Cultural attitudes to reptiles include a widespread fear, sometimes extending to phobia, especially of snakes; Carl Sagan suggested that the fear may be ancestral, and it is indeed shared by other primates. In the US, 12% of men and 38% of women feared snakes; along with spiders, this is the most common phobia in Western societies. Negative attitudes extend in some countries to other reptiles; for example, the harmless gecko is considered to be evil and poisonous in Portugal.

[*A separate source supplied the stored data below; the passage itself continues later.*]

(** The loop over the free lists. *)
Fixpoint scan_lists (spec : addressSpec) (start : Z) (ls : list (dl Z)) s : outcome (option (Z * Z)) :=
  match ls with
  | [] => Ret None
  | l :: ls =>
      o ← scan (fun _ => true) (fun _ alignedBase nextBase => place_in spec alignedBase nextBase s) start (dl_elems l) s;
      match o with Some x => Ret (Some x) | None => scan_lists spec start ls s end
  end.

(** The ranges from the one at or below an address on. *)
Definition from_address (address : Z) s : list Z :=
  match closest address true s with None => [] | Some r => r :: after r (list_of s) end.

Definition or_else {X} (o : outcome (option X)) (k : outcome (option X)) : outcome (option X) :=
  x ← o; match x with Some x => Ret (Some x) | None => k end.

Definition find_exact (start : Z) s : outcome (option (Z * Z)) :=
  match closest start true s with
  | None => Ret None
  | Some r =>
      R ← deref (ranges s !! r);
      if is_area R || (u64 (r_base R + u64 (r_size R - 1)) <? u64 (start + u64 (size - 1))) then Ret None
      else if negb (is_free R) && negb allowReservedRange then Ret None
      else Ret (Some (r, start))
  end.

(** [find_rounds] starts at the label [second_chance]. *)
Fixpoint find_rounds (fuel : nat) (originalStart : Z) (spec : addressSpec) (start : Z) s : outcome (option (Z * Z)) :=
  match fuel with
  | O => NoFuel
  | S fuel =>
      match spec with
      | B_EXACT_ADDRESS => find_exact start s
      | B_OTHER_SPEC => Ret None
      | _ =>
          or_else (if is_base_address_spec spec then scan is_free (fun _ alignedBase nextBase => place_in spec alignedBase nextBase s) start (from_address start s) s else Ret None)
          (or_else (scan_lists spec start (drop (Z.to_nat (ld (Z.shiftr (u64 (u64 (size * 2) - 1)) PAGE_SHIFT))) (fFreeLists s)) s)
          (or_else (if allowReservedRange then scan is_res (fun R alignedBase nextBase => place_reserved spec R alignedBase nextBase s) start (from_address start s) s else Ret None)
          (if bool_decide (spec = B_RANDOMIZED_BASE_ADDRESS) then
             if start =? originalStart then find_rounds fuel originalStart B_RANDOMIZED_ANY_ADDRESS (fBase s) s
             else find_rounds fuel originalStart B_RANDOMIZED_BASE_ADDRESS originalStart s
           else Ret None)))
      end
  end.

(** The base address to start from. *)
Definition base_start (start : Z) s : Z :=
  let start := if start <? fBase s then fBase s else if fEndAddress s <=? start then fBase s
               else if u64 (u64 (fEndAddress s + 1) - start) <? size then fBase s else start in
  Z.land start (u64 (Z.lnot (u64 (alignment - 1)))).

Definition _FindFreeRange (start : Z) (spec : addressSpec) s : outcome (option (Z * Z)) :=
  let start := if is_base_address_spec spec then base_start start s else start in
  let originalStart := start in
  start ← (if fRandomizingEnabled s && bool_decide (spec = B_RANDOMIZED_BASE_ADDRESS)
           then _RandomizeAddress start (u64 (fEndAddress s - size)) alignment true random0 else Ret start);
  find_rounds 3 originalStart spec start s.
End find.

(** ** Allocation *)

(** The parameters of the search: the address to start from, the alignment and
    the specification. *)
Definition prepare (HardwareBlockSize : Z) (restr : restrictions) (size : Z) s : outcome (option (Z * Z * addressSpec)) :=
  let address := raddress restr in
  let alignment := if ralignment restr =? 0 then PAGE_SIZE else ralignment restr in
  match address_specification restr with
  | B_EXACT_ADDRESS => Ret (if address mod PAGE_SIZE =? 0 then Some (address, alignment, B_EXACT_ADDRESS) else None)
  | (B_RANDOMIZED_BASE_ADDRESS | B_BASE_ADDRESS) as spec => Ret (Some (roundup2 address PAGE_SIZE, alignment, spec))
  | B_ANY_KERNEL_BLOCK_ADDRESS =>
      alignment ← grow_block_alignment 64 alignment size HardwareBlockSize;
      Ret (Some (fBase s, alignment, B_RANDOMIZED_ANY_ADDRESS))
  | (B_RANDOMIZED_ANY_ADDRESS | B_ANY_ADDRESS | B_ANY_KERNEL_ADDRESS) as spec => Ret (Some (fBase s, alignment, spec))
  | B_OTHER_SPEC => Ret None
  end.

Such attitudes have contributed to persecution. Comic book characters themed around reptiles are often villains. Folklore about reptiles, too, is correlated with negative attitudes to them. Persecution resulting from folklore and people's attitudes can thus be added to the challenge of conserving reptiles, already threatened by human activities including destruction of their habitats, pollution, climate change, competition with introduced alien species, and excessive exploitation, such as for bushmeat. Persecution includes the deliberate killing of snakes across Europe, and the "rounding up" of rattlesnakes in America. An experiment using fake snakes and turtles in Canada showed that snakes were run over more often than turtles, often when drivers apparently intentionally swerved to strike the snakes. In Australia, 38% of people surveyed stated that they attacked large elapid snakes to protect children and pets, and because they feared and hated these snakes.

Several non-profit organizations around the world focus on reptile conservation, including the International Reptile Conservation Foundation, and the Amphibian and Reptile Conservation Trust. A peer-reviewed journal, Amphibian and Reptile Conservation, publishes research on the topic.